• **WORK REQUEST**: Quote all entries in full, exactly.

• **SUPPLIED RECORDS**:

Lemma row_state_update seen id cur next T j :
  (id, cur) ∈ T0 → id ∉ seen → body j id cur = Ok (Some next) →
  Forall2 (row_state seen) T0 T → Forall2 (row_state (seen ++ [id])) T0 (update_row id next T).
Proof.
  intros Hin Hseen Hb Hall. unfold update_row. apply Forall2_fmap_r, Forall2_same_length_lookup_2; [by eapply Forall2_length|].
  intros i old now Hi Hj. destruct (Forall2_lookup_lr _ _ _ _ _ _ Hall Hi Hj) as (He & H1 & H2).
  unfold row_state, compose. rewrite !elem_of_app, !list_elem_of_singleton.
  case_bool_decide as Hid; cbn [fst snd].
  - assert (old = (id, cur)) as -> by (apply row_unique; [by eapply list_elem_of_lookup_2|done|cbn; congruence]).
    split; [done|]. split; [|naive_solver]. intros _. by exists j, (Some next).
  - split; [done|]. split; [intros [?|?]|]; naive_solver.
Qed.

(** However far the loop got: the rows it passed are migrated, the others are as
    they were; when it returns a count it passed them all. *)
Lemma migrate_rows_spec rows i T n r T' seen :
  NoDup rows.*1 → (∀ p, p ∈ rows → p ∈ T0 ∧ p.1 ∉ seen) → Forall2 (row_state seen) T0 T →
  migrate_rows body io i rows T n = (r, T') →
  ∃ k, Forall2 (row_state (seen ++ take k rows.*1)) T0 T' ∧ (is_ok r = true → (length rows <= k)%nat).
Proof.
  revert i T n seen. induction rows as [|[id cur] rows IH]; intros i T n seen Hnd Hin Hall; cbn [migrate_rows].
  { intros [= <- <-]. exists 0%nat. cbn. by rewrite app_nil_r. }
  apply NoDup_cons in Hnd as [Hid Hnd]. destruct (Hin (id, cur)) as [Hin0 Hseen]; [left|]. cbn [fst] in Hid, Hseen.
  assert (∀ p, p ∈ rows → p ∈ T0 ∧ p.1 ∉ seen ++ [id]) as Hrest.
  { intros p Hp. destruct (Hin p) as [? Hs]; [by right|]. split; [done|].
    rewrite elem_of_app, list_elem_of_singleton. intros [?|Heq]; [done|]. apply Hid. rewrite <- Heq. by apply list_elem_of_fmap_2. }
  destruct (body i id cur) as [[next|]|e] eqn:Hb.
  - destruct (io (S i)) as [[]|e].
    + intros Hm. eapply row_state_update in Hall; [|done..]. destruct (IH _ _ _ _ Hnd Hrest Hall Hm) as (k & Hk & Hok).
      exists (S k). cbn [fmap list_fmap take length fst]. rewrite <- app_assoc in Hk. split; [done|]. intros Hr. specialize (Hok Hr). lia.
    + intros [= <- <-]. exists 0%nat. cbn. by rewrite app_nil_r.
  - intros Hm. eapply row_state_keep in Hall; [|done..]. destruct (IH _ _ _ _ Hnd Hrest Hall Hm) as (k & Hk & Hok).
    exists (S k). cbn [fmap list_fmap take length fst]. rewrite <- app_assoc in Hk. split; [done|]. intros Hr. specialize (Hok Hr). lia.
  - intros [= <- <-]. exists 0%nat. cbn. by rewrite app_nil_r.
Qed.

Lemma migrate_table_start rows r T' :
  sublist rows T0 → migrate_table body io rows T0 = (r, T') →
  ∃ k, Forall2 (row_state (take k rows.*1)) T0 T' ∧ (is_ok r = true → (length rows <= k)%nat).
Proof.
  intros Hsub. assert (Forall2 (row_state []) T0 T0) as Hinit.
  { apply Forall_Forall2_diag, Forall_forall. intros p _. split; [done|]. split; [by intros ?%not_elem_of_nil|done]. }
  unfold migrate_table. destruct (io 0%nat); [|intros [= <- <-]; by exists 0%nat].
  intros Hm. apply (migrate_rows_spec rows 0 T0 0 r T' []); [| |done|done].
  - eapply sublist_NoDup; [exact HT0|]. by apply fmap_sublist.
  - intros p Hp. split; [by eapply elem_of_sublist|apply not_elem_of_nil].
Qed.

Lemma row_in_rows rows id row : sublist rows T0 → (id, row) ∈ T0 → id ∈ rows.*1 → (id, row) ∈ rows.
Proof.
  intros Hsub Hin ([id' row'] & -> & Hr)%list_elem_of_fmap. cbn [fst].
  rewrite (row_unique (id', row) (id', row')); [done|done|by eapply elem_of_sublist|done].
Qed.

• **SOLUTION TO THIS PROBLEM**:
Lemma row_state_update seen id cur next T j :
  (id, cur) ∈ T0 → id ∉ seen → body j id cur = Ok (Some next) →
  Forall2 (row_state seen) T0 T → Forall2 (row_state (seen ++ [id])) T0 (update_row id next T).
Proof.
  intros Hin Hseen Hb Hall. unfold update_row. apply Forall2_fmap_r, Forall2_same_length_lookup_2; [by eapply Forall2_length|].
  intros i old now Hi Hj. destruct (Forall2_lookup_lr _ _ _ _ _ _ Hall Hi Hj) as (He & H1 & H2).
  unfold row_state, compose. rewrite !elem_of_app, !list_elem_of_singleton.
  case_bool_decide as Hid; cbn [fst snd].
  - assert (old = (id, cur)) as -> by (apply row_unique; [by eapply list_elem_of_lookup_2|done|cbn; congruence]).
    split; [done|]. split; [|naive_solver]. intros _. by exists j, (Some next).
  - split; [done|]. split; [intros [?|?]|]; naive_solver.
Qed.

(** However far the loop got: the rows it passed are migrated, the others are as
    they were; when it returns a count it passed them all. *)
Lemma migrate_rows_spec rows i T n r T' seen :
  NoDup rows.*1 → (∀ p, p ∈ rows → p ∈ T0 ∧ p.1 ∉ seen) → Forall2 (row_state seen) T0 T →
  migrate_rows body io i rows T n = (r, T') →
  ∃ k, Forall2 (row_state (seen ++ take k rows.*1)) T0 T' ∧ (is_ok r = true → (length rows <= k)%nat).
Proof.
  revert i T n seen. induction rows as [|[id cur] rows IH]; intros i T n seen Hnd Hin Hall; cbn [migrate_rows].
  { intros [= <- <-]. exists 0%nat. cbn. by rewrite app_nil_r. }
  apply NoDup_cons in Hnd as [Hid Hnd]. destruct (Hin (id, cur)) as [Hin0 Hseen]; [left|]. cbn [fst] in Hid, Hseen.
  assert (∀ p, p ∈ rows → p ∈ T0 ∧ p.1 ∉ seen ++ [id]) as Hrest.
  { intros p Hp. destruct (Hin p) as [? Hs]; [by right|]. split; [done|].
    rewrite elem_of_app, list_elem_of_singleton. intros [?|Heq]; [done|]. apply Hid. rewrite <- Heq. by apply list_elem_of_fmap_2. }
  destruct (body i id cur) as [[next|]|e] eqn:Hb.
  - destruct (io (S i)) as [[]|e].
    + intros Hm. eapply row_state_update in Hall; [|done..]. destruct (IH _ _ _ _ Hnd Hrest Hall Hm) as (k & Hk & Hok).
      exists (S k). cbn [fmap list_fmap take length fst]. rewrite <- app_assoc in Hk. split; [done|]. intros Hr. specialize (Hok Hr). lia.
    + intros [= <- <-]. exists 0%nat. cbn. by rewrite app_nil_r.
  - intros Hm. eapply row_state_keep in Hall; [|done..]. destruct (IH _ _ _ _ Hnd Hrest Hall Hm) as (k & Hk & Hok).
    exists (S k). cbn [fmap list_fmap take length fst]. rewrite <- app_assoc in Hk. split; [done|]. intros Hr. specialize (Hok Hr). lia.
  - intros [= <- <-]. exists 0%nat. cbn. by rewrite app_nil_r.
Qed.

Lemma migrate_table_start rows r T' :
  sublist rows T0 → migrate_table body io rows T0 = (r, T') →
  ∃ k, Forall2 (row_state (take k rows.*1)) T0 T' ∧ (is_ok r = true → (length rows <= k)%nat).
Proof.
  intros Hsub. assert (Forall2 (row_state []) T0 T0) as Hinit.
  { apply Forall_Forall2_diag, Forall_forall. intros p _. split; [done|]. split; [by intros ?%not_elem_of_nil|done]. }
  unfold migrate_table. destruct (io 0%nat); [|intros [= <- <-]; by exists 0%nat].
  intros Hm. apply (migrate_rows_spec rows 0 T0 0 r T' []); [| |done|done].
  - eapply sublist_NoDup; [exact HT0|]. by apply fmap_sublist.
  - intros p Hp. split; [by eapply elem_of_sublist|apply not_elem_of_nil].
Qed.

Lemma row_in_rows rows id row : sublist rows T0 → (id, row) ∈ T0 → id ∈ rows.*1 → (id, row) ∈ rows.
Proof.
  intros Hsub Hin ([id' row'] & -> & Hr)%list_elem_of_fmap. cbn [fst].
  rewrite (row_unique (id', row) (id', row')); [done|done|by eapply elem_of_sublist|done].
Qed.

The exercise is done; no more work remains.